答えはイエスである。保健当局によると、ウィルスは今後も消滅することはないため、予防接種及び適用される場合は追加接種を受けるよう呼びかけている。マスクやソーシャルディスタンスを含む、パンデミックの最盛期に見られた多くの対策は、病院や介護施設などの特定の環境を除いて必要ないが、当局は、基礎疾患のある人や免疫力が低下している人は、こういった予防策などを継続することを推奨している。

新型コロナウィルス感染症の初期とは異なり、ワクチン接種と過去の感染の両方による高い免疫レベルが病気の広がりを劇的に抑えることにつながっている。

英国レディング大学のサイモン・クラーク准教授(微生物学)は、人々がすべての新型コロナウィルス感染症対策をやめてしまうことに警鐘を鳴らしている。
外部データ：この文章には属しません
(* ===== verification/BCast.v ===== *)
(** * Broadcasting of binary operations

    [core/util/bcast.cc]: from the shapes of two operands, the reshapes and broadcasts that
    implement numpy's rule with as few dimensions as possible.  A dimension is an [int64],
    held as a [Z] and multiplied modulo 2^64; [None] is an access to the last element of
    an empty vector. *)

From S2P Require Import Prelude.

Module BCast.

(** ** The constructor *)

Inductive State := UNKNOWN | SAME | X_ONE | Y_ONE.
#[export] Instance State_eq_dec : EqDecision State.
Proof. solve_decision. Defined.

Record BCast := mkBCast {
  valid_ : bool;
  x_reshape_ : list Z;
  x_bcast_ : list Z;
  y_reshape_ : list Z;
  y_bcast_ : list Z;
  result_ : list Z;
  output_ : list Z;
  grad_x_reduce_idx_ : list Z;
  grad_y_reduce_idx_ : list Z
}.

Definition init : BCast := mkBCast true [] [] [] [] [] [] [] [].

Definition mul64 (a b : Z) : Z := i64 (a * b).

(** [v.back() *= d] *)
Definition mul_back (v : list Z) (d : Z) : option (list Z) :=
  b ← last v; Some (take (length v - 1) v ++ [mul64 b d]).

(** [v.resize(n, 1)] for [n] at least the size of [v]. *)
Definition resize1 (v : list Z) (n : nat) : list Z := v ++ replicate (n - length v) 1.

(** The [i]-th dimensions compared: the state, the output and the two broadcasts. *)
Definition compare (x_i y_i : Z) : option (State * Z * Z * Z) :=
  if x_i =? y_i then Some (SAME, x_i, 1, 1)
  else if x_i =? 1 then Some (X_ONE, y_i, y_i, 1)
  else if y_i =? 1 then Some (Y_ONE, x_i, 1, x_i)
  else None.
(* ===== verification/TensorShapeSpec.v ===== *)
(** * Tensor shapes: correctness

    A shape represents a list of dimensions, whatever its packed representation; the
    operations are the list operations, and they succeed exactly on the lists that are
    valid shapes. *)

From S2P Require Import Prelude TensorShape.
Import TensorShape.

(** ** Multiplication *)

Lemma shiftr_lor_zero a b : 0 <= a -> 0 <= b -> Z.shiftr (Z.lor a b) 32 = 0 -> a < 2 ^ 32 /\ b < 2 ^ 32.
Proof.
  intros Ha Hb H. rewrite Z.shiftr_lor in H. apply Z.lor_eq_0_iff in H as [H1 H2].
  rewrite Z.shiftr_div_pow2 in H1, H2 by lia. apply Z.div_small_iff in H1, H2; lia.
Qed.

Lemma i64_high z : 2 ^ 63 <= z < 2 ^ 64 -> i64 z < 0.
Proof.
  intros H. unfold i64. replace (z + 2 ^ 63) with (z - 2 ^ 63 + 1 * 2 ^ 64) by lia. rewrite Z.mod_add, Z.mod_small by lia. lia.
Qed.

Lemma multiply_spec x y :
  0 <= x < 2 ^ 63 -> 0 <= y < 2 ^ 63 ->
  exists r, MultiplyWithoutOverflow x y = Some r /\ (if x * y <? 2 ^ 63 then r = x * y else r < 0).
Proof.
  intros Hx Hy. unfold MultiplyWithoutOverflow. rewrite !(u64_small x), !(u64_small y) by lia.
  assert (0 <= x * y) by nia.
  assert (forall r, 0 <= r < 2 ^ 64 -> r = x * y -> if x * y <? 2 ^ 63 then i64 r = x * y else i64 r < 0) as Hr.
  { intros r Hr ->. destruct (Z.ltb_spec (x * y) (2 ^ 63)); [apply i64_small; lia|apply i64_high; lia]. }
  destruct (Z.eqb_spec (Z.shiftr (Z.lor x y) 32) 0) as [E|_]; cbn [negb].
  - apply shiftr_lor_zero in E as [? ?]; [|lia..]. assert (x * y < 2 ^ 64) by nia.
    rewrite u64_small by lia. eexists. split; [done|]. by apply Hr.
  - rewrite !(proj2 (Z.leb_le 0 _)) by lia. cbn [andb].
    destruct (Z.lt_ge_cases (x * y) (2 ^ 64)) as [Hlt|Hge].
    + rewrite u64_small by lia. destruct (Z.eqb_spec x 0) as [->|Hne]; cbn [negb andb]; [eexists; split; [done|]; by apply Hr|].
      assert (x * y / x = y) as -> by (rewrite Z.mul_comm; by apply Z.div_mul).
      rewrite Z.eqb_refl. cbn. eexists. split; [done|]. apply Hr; lia.
    + assert (x <> 0) by nia. rewrite (proj2 (Z.eqb_neq x 0)) by done. cbn [negb andb].
      pose proof (u64_range (x * y)). destruct (Z.eqb_spec (u64 (x * y) / x) y) as [E|_]; cbn [negb].
      * exfalso. pose proof (Z.mul_div_le (u64 (x * y)) x). nia.
      * eexists. split; [done|]. rewrite (proj2 (Z.ltb_ge _ _)) by lia. lia.
Qed.

(** ** Valid lists of dimensions *)

Section shape.
Context (p : bool).

Definition low : Z := if p then -1 else 0.

(** The number of elements after one more dimension, -1 for unknown. *)
Definition next (n d : Z) : Z := if p && ((n <? 0) || (d <? 0)) then -1 else n * d.

Fixpoint elems (n : Z) (l : list Z) : Z := match l with [] => n | d :: l => elems (next n d) l end.

(** No prefix has 2^63 elements or more. *)
Fixpoint fits (n : Z) (l : list Z) : bool :=
  match l with [] => true | d :: l => (next n d <? 2 ^ 63) && fits (next n d) l end.

Definition in_range (d : Z) : Prop := low <= d < 2 ^ 63.

Definition valid (l : list Z) : Prop :=
  Forall in_range l /\ (length l <= 254)%nat /\ fits 1 l = true.

#[export] Instance valid_dec l : Decision (valid l).
Proof. unfold valid, in_range. apply _. Defined.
「一般の方へのメッセージとしては、やはり油断せず、他者に配慮して欲しいと思います。 ひどい咳など、呼吸器系の感染症で体調を崩している場合、他の人を危険にさらさないように、特に弱い立場の人を危険にさらさないようにするべきです。新型コロナウィルスをうつされて感謝する人はいません。健康で若くても、新型コロナウィルスは厄介な場合がありますし、年をとって体が弱っていれば、命を落とすこともあるのです。」